RUB MUSIC ENTERPRISES, INC. Warrant for the Purchase of [ ] Shares of Common Stock Par Value $0.001 CLASS B WARRANT AGREEMENT (this “Agreement”)
Exhibit 4.2
Warrant for the Purchase of [ ]
Shares of Common Stock
Par Value $0.001
Shares of Common Stock
Par Value $0.001
CLASS B WARRANT AGREEMENT
(this “Agreement”)
(this “Agreement”)
THE HOLDER OF THIS WARRANT, BY ACCEPTANCE HEREOF, BOTH WITH RESPECT TO THE WARRANT AND COMMON STOCK
ISSUABLE UPON EXERCISE OF THE WARRANT, AGREES AND ACKNOWLEDGES THAT THE SECURITIES REPRESENTED BY
THIS CERTIFICATE HAVE NOT BEEN REGISTERED UNDER THE SECURITIES ACT OF 1933, AS AMENDED (THE
“SECURITIES ACT”), OR UNDER THE SECURITIES LAWS OF ANY STATE. THESE SECURITIES HAVE BEEN ACQUIRED
FOR INVESTMENT AND MAY NOT BE OFFERED FOR SALE, SOLD, TRANSFERRED OR ASSIGNED (I) IN THE ABSENCE OF
(A) AN EFFECTIVE REGISTRATION STATEMENT UNDER THE SECURITIES ACT AND THE LAWS OF ANY APPLICABLE
STATE, OR (B) AN OPINION OF COUNSEL REASONABLY SATISFACTORY TO THE ISSUER, AND ITS COUNSEL, TO THE
EFFECT THAT THE SALE OR TRANSFER IS EXEMPT FROM REGISTRATION UNDER THE SECURITIES ACT AND SUCH
STATE STATUTES, OR (II) UNLESS SOLD PURSUANT TO RULE 144 UNDER THE SECURITIES ACT.

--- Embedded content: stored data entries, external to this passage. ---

Lemma process_file_total file_path absolute_path :
  total (process_file self w file_path absolute_path).
Proof.
  unfold total. rewrite process_file_outcome.
  destruct (read w absolute_path); [|by eexists].
  destruct (outcome _); [|by eexists]. case_bool_decide; by eexists.
Qed.

Lemma gather_total tasks : total (gather self w tasks).
Proof.
  unfold gather. apply mapM_total. intros [fp ap]. apply process_file_total.
Qed.

Lemma run_body_staged :
  outcome (clone_repository self w) = Ok tt ->
  run_body self w
  = (trace (clone_repository self w)
       ++ trace (find_python_files self w)
       ++ trace (flag_files self w (walk "" (tree w)))
       ++ trace (gather self w (tasks_of self w))
       ++ trace (publish self w),
     outcome (publish self w)).
Proof.
  intros Hc. unfold run_body.
  rewrite (bind_ok _ _ tt Hc).
  rewrite (bind_ok _ _ _ find_outcome).
  rewrite (bind_ok _ _ _ (total_ok [] _ (flag_files_total _))).
  fold (tasks_of self w).
  rewrite (bind_ok _ _ _ (total_ok [] _ (gather_total _))).
  fold (results_of self w). cbv zeta. fold (batch_of self w).
  fold (publish self w).
  by rewrite !trace_pair, !outcome_pair.
Qed.

Lemma run_body_clone_fails e :
  outcome (clone_repository self w) = Raise e ->
  run_body self w = (trace (clone_repository self w), Raise e).
Proof. intros Hc. unfold run_body. by rewrite (bind_raise _ _ e Hc). Qed.

End Stages.

(** ** The workflow: cleanup and publishing *)

Lemma run_body_emits (P : event -> Prop) self w :
  (forall e, plain e = true -> P e) ->
  (forall m, m <> m_cleanup -> P (EvCall m)) ->
  (forall c, P (EvGithub c)) ->
  emits_only P (run_body self w).
Proof.
  intros Hplain Hcall Hgh. unfold run_body.
  apply only_bind; [by apply clone_emits; auto|]. intros _.
  apply only_bind; [by apply find_emits; auto|]. intros files.
  apply only_bind; [by apply flag_files_emits; auto|]. intros tasks.
  apply only_bind; [by apply gather_emits; auto|]. intros results.
  cbv zeta. destruct (Py.nonempty _); [|apply only_ret].
  by apply create_pull_request_emits; auto.
Qed.
(** * Improved Simple Computer (Taub): register-transfer model

    A shallow embedding of [improved_simple_computer_control_cpu_2.cpp]:
    the [Register], [GprBus], [Adder], [Memory] and [Control] components,
    the two shared bus cells and the four-phase clock of
    [Computer::Update].

    - a [WORD] (16 bits), a [DWORD] (32 bits) and a [BYTE] are values of
      [Z]; the C++ operators [&], [|], [^], [~], [<<], [>>] are
      [Z.land], [Z.lor], [Z.lxor], [Z.lnot], [Z.shiftl], [Z.shiftr];
    - the registers the components share through [std::shared_ptr] live
      once, in the [Computer] record, and every component reads and
      writes them there;
    - the arrays [Memory::mStore] and [Control::mMicrocode] are lists
      read with [!!] and written with [<[_:=_]>]; an index outside the
      array (undefined behaviour in C++) is the outcome [OutOfBounds];
    - [exit(0)] in [Control::RisingEdge] is the outcome [Exited]. *)

From Stdlib Require Import ZArith Lia Bool List.
From stdpp Require Import base list.
Import ListNotations.

Local Open Scope Z_scope.
(** Normal form of a rounded exact product with mantissa [m] and
    exponent [e]. *)
Lemma binary_round_aux_shape s m e :
  0 <= m ->
  let e1 := shift_exp m e in
  exists mr,
    m / 2 ^ (e1 - e) <= mr <= m / 2 ^ (e1 - e) + 1 /\
    binary_round_aux F64.prec F64.emax s m e loc_Exact =
      round_result s (mr / 2 ^ (shift_exp mr e1 - e1)) (shift_exp mr e1).
Proof.
  intros Hm e1. unfold binary_round_aux, shr_fexp.
  pose proof (shr_spec (shr_record_of_loc m loc_Exact) e
                (fexp F64.prec F64.emax (Zdigits2 m + e) - e)) as H1.
  rewrite shr_record_of_loc_m in H1. specialize (H1 Hm).
  destruct (shr (shr_record_of_loc m loc_Exact) e _) as [mrs' e'] eqn:E1.
  cbn [fst snd] in H1. destruct H1 as [Hm' He'].
  set (mr := round_nearest_even (shr_m mrs') (loc_of_shr_record mrs')).
  assert (He1 : e' = e1) by (subst e1; unfold shift_exp; lia).
  assert (Hmr : shr_m mrs' <= mr <= shr_m mrs' + 1) by apply round_nearest_even_range.
  assert (Hm'0 : 0 <= shr_m mrs') by (rewrite Hm'; apply Z.div_pos; lia).
  pose proof (shr_spec (shr_record_of_loc mr loc_Exact) e'
                (fexp F64.prec F64.emax (Zdigits2 mr + e') - e')) as H2.
  rewrite shr_record_of_loc_m in H2. specialize (H2 ltac:(lia)).
  destruct (shr (shr_record_of_loc mr loc_Exact) e' _) as [mrs'' e''] eqn:E2.
  cbn [fst snd] in H2. destruct H2 as [Hm'' He''].
  exists mr. split.
  - replace (e1 - e) with (Z.max (fexp F64.prec F64.emax (Zdigits2 m + e) - e) 0)
      by (subst e1; unfold shift_exp; lia).
    rewrite <- Hm'. exact Hmr.
  - rewrite He1 in He'', Hm''.
    assert (He2 : e'' = shift_exp mr e1) by (unfold shift_exp; lia).
    replace (shift_exp mr e1 - e1)
      with (Z.max (fexp F64.prec F64.emax (Zdigits2 mr + e1) - e1) 0)
      by (unfold shift_exp; lia).
    rewrite <- Hm'', <- He2. unfold round_result. reflexivity.
Qed.

Lemma fexp_unfold x : fexp F64.prec F64.emax x = Z.max (x - 53) (-1074).
Proof. reflexivity. Qed.

Lemma Zdigits2_pos_bounds m :
  0 < m -> 1 <= Zdigits2 m /\ 2 ^ (Zdigits2 m - 1) <= m < 2 ^ Zdigits2 m.
Proof.
  destruct m as [|p|p]; try lia. intros _. cbn [Zdigits2].
  split; [lia | apply digits2_bounds].
Qed.

(** A shift from an exponent not below the least one keeps a positive
    mantissa positive. *)
Lemma shift_keeps_positive m e :
  0 < m -> -1074 <= e ->
  0 < m / 2 ^ (shift_exp m e - e) /\ -1074 <= shift_exp m e.
Proof.
  intros Hm He. destruct (Zdigits2_pos_bounds m Hm) as (Hd & Hlo & _).
  unfold shift_exp. rewrite fexp_unfold.
  set (d := Zdigits2 m) in *.
  assert (Hn : e + Z.max (Z.max (d + e - 53) (-1074) - e) 0 - e = Z.max (d - 53) 0) by lia.
  rewrite Hn. split; [| lia].
  apply Z.div_str_pos. split; [apply Z.pow_pos_nonneg; lia |].
  etrans; [| exact Hlo]. apply Z.pow_le_mono_r; lia.
Qed.

(** Rounding a positive exact value whose exponent is in range never
    gives zero: the result is finite and positive, or the infinity. *)
Lemma round_positive s m e :
  0 < m -> -1074 <= e ->
  binary_round_aux F64.prec F64.emax s m e loc_Exact = S754_infinity s \/
  exists p e', binary_round_aux F64.prec F64.emax s m e loc_Exact = S754_finite s p e'.
Proof.
  intros Hm He.
  destruct (binary_round_aux_shape s m e ltac:(lia)) as (mr & Hmr & ->).
  destruct (shift_keeps_positive m e Hm He) as [Ha He1].
  destruct (shift_keeps_positive mr (shift_exp m e) ltac:(lia) He1) as [Hb _].
  unfold round_result.
  destruct (mr / 2 ^ (shift_exp mr (shift_exp m e) - shift_exp m e)) as [|p|p]; try lia.
  destruct (_ <=? _); eauto.
Qed.

(** Rounding an exact value below one with a small exponent does not
    exceed one. *)
Lemma round_below_one m e :
  0 < m -> Zdigits2 m + e <= 0 -> e <= -53 ->
  F64.ltb F64.c1_0 (binary_round_aux F64.prec F64.emax false m e loc_Exact) = false.
Proof.
  intros Hm Hde He.
  destruct (binary_round_aux_shape false m e ltac:(lia)) as (mr & Hmr & ->).
  destruct (Zdigits2_pos_bounds m Hm) as (Hd & _ & Hhi).
  set (e1 := shift_exp m e) in *.
  assert (He1 : e1 = Z.max e (Z.max (Zdigits2 m + e - 53) (-1074)))
    by (subst e1; unfold shift_exp; rewrite fexp_unfold; lia).
  assert (Ha : 0 <= m / 2 ^ (e1 - e) < 2 ^ 53).
  { split; [apply Z.div_pos; [lia | apply Z.pow_pos_nonneg; lia] |].
    apply Z.div_lt_upper_bound; [apply Z.pow_pos_nonneg; lia |].
    rewrite <- Z.pow_add_r by lia.
    eapply Z.lt_le_trans; [exact Hhi | apply Z.pow_le_mono_r; lia]. }
  assert (Hmr0 : 0 <= mr <= 2 ^ 53) by lia.
  assert (Hdr : Zdigits2 mr <= 54).
  { apply Zdigits2_le; [lia |]. change (2 ^ 54) with (2 * 2 ^ 53). lia. }
  set (e2 := shift_exp mr e1) in *.
  assert (He2 : e2 = Z.max e1 (Z.max (Zdigits2 mr + e1 - 53) (-1074)))
    by (subst e2; unfold shift_exp; rewrite fexp_unfold; lia).
  assert (Hm2 : e2 = -52 -> mr / 2 ^ (e2 - e1) <= 2 ^ 52).
  { intros Heq. assert (e2 - e1 = 1) as -> by lia.
    change (2 ^ 1) with 2. apply Z.div_le_upper_bound; [lia |].
    change (2 * 2 ^ 52) with (2 ^ 53). lia. }
  unfold round_result.
  destruct (mr / 2 ^ (e2 - e1)) as [|p|p] eqn:Hq; try reflexivity.
  replace (e2 <=? F64.emax - F64.prec) with true
    by (symmetry; apply Z.leb_le; unfold F64.emax, F64.prec; lia).
  unfold F64.ltb, SFltb, F64.c1_0, SFcompare.
  destruct (Z.compare_spec (-52) e2) as [Heq|Hlt|Hgt]; try reflexivity; [| lia].
  specialize (Hm2 ltac:(lia)). rewrite Pos.compare_cont_spec. cbn [Pos.switch_Eq].
  destruct (Pos.compare_spec 4503599627370496 p) as [?|Hlt|?]; try reflexivity.
  change (2 ^ 52) with (Z.pos 4503599627370496) in Hm2. lia.
Qed.

Lemma score_grid_checked : forallb (fun kc => score_check (fst kc) (snd kc)) score_grid = true.
Proof. vm_compute. reflexivity. Qed.

Lemma score_formula_checked k c :
  0 <= k <= 42 -> 0 <= c <= 8 -> score_check k c = true.
Proof.
  intros Hk Hc.
  pose proof (proj1 (forallb_forall _ _) score_grid_checked (k, c)) as Hall.
  apply Hall. apply list_elem_of_In. unfold score_grid.
  apply list_elem_of_bind. exists k. split; [| apply elem_of_seqZ; lia].
  apply list_elem_of_bind. exists c. split; [by left | apply elem_of_seqZ; lia].
Qed.

Lemma unit_score_finite s :
  unit_score s = true -> F64.gtb s F64.zero = true ->
  exists m e, s = S754_finite false m e /\
    2 ^ 52 <= Z.pos m < 2 ^ 53 /\ -56 <= e /\ (e < -52 \/ e = -52 /\ Z.pos m = 2 ^ 52).
Proof.
  destruct s as [[]|[]|  |[] m e]; try discriminate. intros Hs _.
  exists m, e. split; [done |]. cbn [unit_score] in Hs.
  repeat (apply andb_prop in Hs as [Hs ?]). lia.
Qed.

Lemma ltb_c0_3_finite (m : positive) e :
  F64.ltb (S754_finite false m e) F64.c0_3 = false -> -54 <= e.
Proof.
  unfold F64.ltb, SFltb, F64.c0_3, SFcompare.
  destruct (Z.compare_spec e (-54)); first [lia | discriminate].
Qed.

Lemma ltb_c0_3_small (m : positive) e :
  F64.ltb (S754_finite false m e) F64.c0_3 = true -> e <= -54.
Proof.
  unfold F64.ltb, SFltb, F64.c0_3, SFcompare.
  destruct (Z.compare_spec e (-54)); first [lia | discriminate].
Qed.

Lemma binary64_mantissa s (m : positive) e :
  F64.is_binary64 (S754_finite s m e) -> Z.pos m < 2 ^ 53.
Proof.
  unfold F64.is_binary64, valid_binary, bounded, canonical_mantissa.
  intros Hv. apply andb_prop in Hv as [Hc _]. apply Z.eqb_eq in Hc.
  rewrite fexp_unfold in Hc. pose proof (digits2_bounds m) as [_ Hhi].
  eapply Z.lt_le_trans; [exact Hhi | apply Z.pow_le_mono_r; lia].
Qed.

(** A positive score times a sentiment floored at 0.3 is positive, unless
    the sentiment is a NaN. *)
Lemma mul_score_positive s v :
  unit_score s = true -> F64.gtb s F64.zero = true -> F64.is_nan v = false ->
  F64.gtb (F64.mul s (F64.py_max v F64.c0_3)) F64.zero = true.
Proof.
  intros Hs Hpos Hnan.
  destruct (unit_score_finite s Hs Hpos) as (ms & es & -> & Hms & Hes & _).
  assert (Hround : forall (mw : positive) ew, -54 <= ew ->
            F64.gtb (F64.mul (S754_finite false ms es) (S754_finite false mw ew)) F64.zero
            = true).
  { intros mw ew Hew. unfold F64.mul, SFmul. cbn [xorb].
    destruct (round_positive false (Z.pos (ms * mw)) (es + ew) ltac:(lia) ltac:(lia))
      as [-> | (p & e' & ->)]; reflexivity. }
  unfold F64.py_max, F64.gtb at 2.
  destruct (F64.ltb v F64.c0_3) eqn:Hlt.
  - apply Hround. lia.
  - destruct v as [sv|[]| |[] mv ev]; try discriminate; try reflexivity.
    apply Hround. by apply ltb_c0_3_finite with mv.
Qed.

Lemma round_negative_not_above m e :
  0 <= m -> F64.ltb F64.c1_0 (binary_round_aux F64.prec F64.emax true m e loc_Exact) = false.
Proof.
  intros Hm. destruct (binary_round_aux_shape true m e Hm) as (mr & _ & ->).
  unfold round_result. destruct (mr / _) as [|p|p]; try reflexivity.
  destruct (_ <=? _); reflexivity.
Qed.

(** A score times a binary64 sentiment below 0.3 does not exceed one. *)
Lemma mul_score_small s v :
  unit_score s = true -> F64.is_binary64 v -> F64.ltb v F64.c0_3 = true ->
  F64.gtb (F64.mul s v) F64.c1_0 = false.
Proof.
  intros Hs Hv Hlt. unfold F64.gtb.
  destruct s as [[]|[]| |[] ms es]; try discriminate.
  - destruct v as [sv|sv| |sv mv ev]; try reflexivity.
  - destruct v as [sv|[]| |[] mv ev]; try discriminate; try reflexivity.
    + unfold F64.mul, SFmul. cbn [xorb]. apply round_negative_not_above. lia.
    + unfold F64.mul, SFmul. cbn [xorb].
      cbn [unit_score] in Hs. repeat (apply andb_prop in Hs as [Hs ?]).
      pose proof (ltb_c0_3_small _ _ Hlt) as Hev.
      pose proof (binary64_mantissa _ _ _ Hv) as Hmv.
      assert (Hms : Z.pos ms <= 2 ^ (- es)).
      { destruct (Z_lt_dec es (-52)).
        - etrans; [| apply (Z.pow_le_mono_r 2 53); lia]. lia.
        - assert (es = -52) as -> by lia. lia. }
      assert (Hmv' : Z.pos mv < 2 ^ (-1 - ev)).
      { eapply Z.lt_le_trans; [exact Hmv | apply Z.pow_le_mono_r; lia]. }
      assert (Hprod : Z.pos (ms * mv) < 2 ^ (-1 - (es + ev))).
      { replace (-1 - (es + ev)) with (- es + (-1 - ev)) by lia.
        rewrite Z.pow_add_r, Pos2Z.inj_mul by lia.
        apply Z.le_lt_trans with (2 ^ (- es) * Z.pos mv).
        - apply Z.mul_le_mono_nonneg_r; lia.
        - apply Z.mul_lt_mono_pos_l; [apply Z.pow_pos_nonneg; lia | done]. }
      apply round_below_one; [lia | | lia].
      pose proof (Zdigits2_le (Z.pos (ms * mv)) (-1 - (es + ev)) ltac:(lia) ltac:(lia)).
      lia.
Qed.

This is to certify that, for value received, , (the “Holder”) is entitled to
purchase from RUB MUSIC ENTERPRISES, INC. (the “Company”), on the terms and conditions hereinafter
set forth, all or any part of [___] shares (“Warrant Shares”) of the Company’s common stock,
par value $0.001 (the “Common Stock”), at the purchase
price of $8.00 per share (“Warrant
Price”). Upon exercise of this warrant in whole or in part, a certificate for the Warrant Shares
so purchased shall be issued and delivered to the Holder. If, at any time prior to the Expiration
Date (as defined below), less than the total warrant is exercised, a new warrant of similar tenor
shall be issued for the unexercised portion of the warrants represented by this Agreement.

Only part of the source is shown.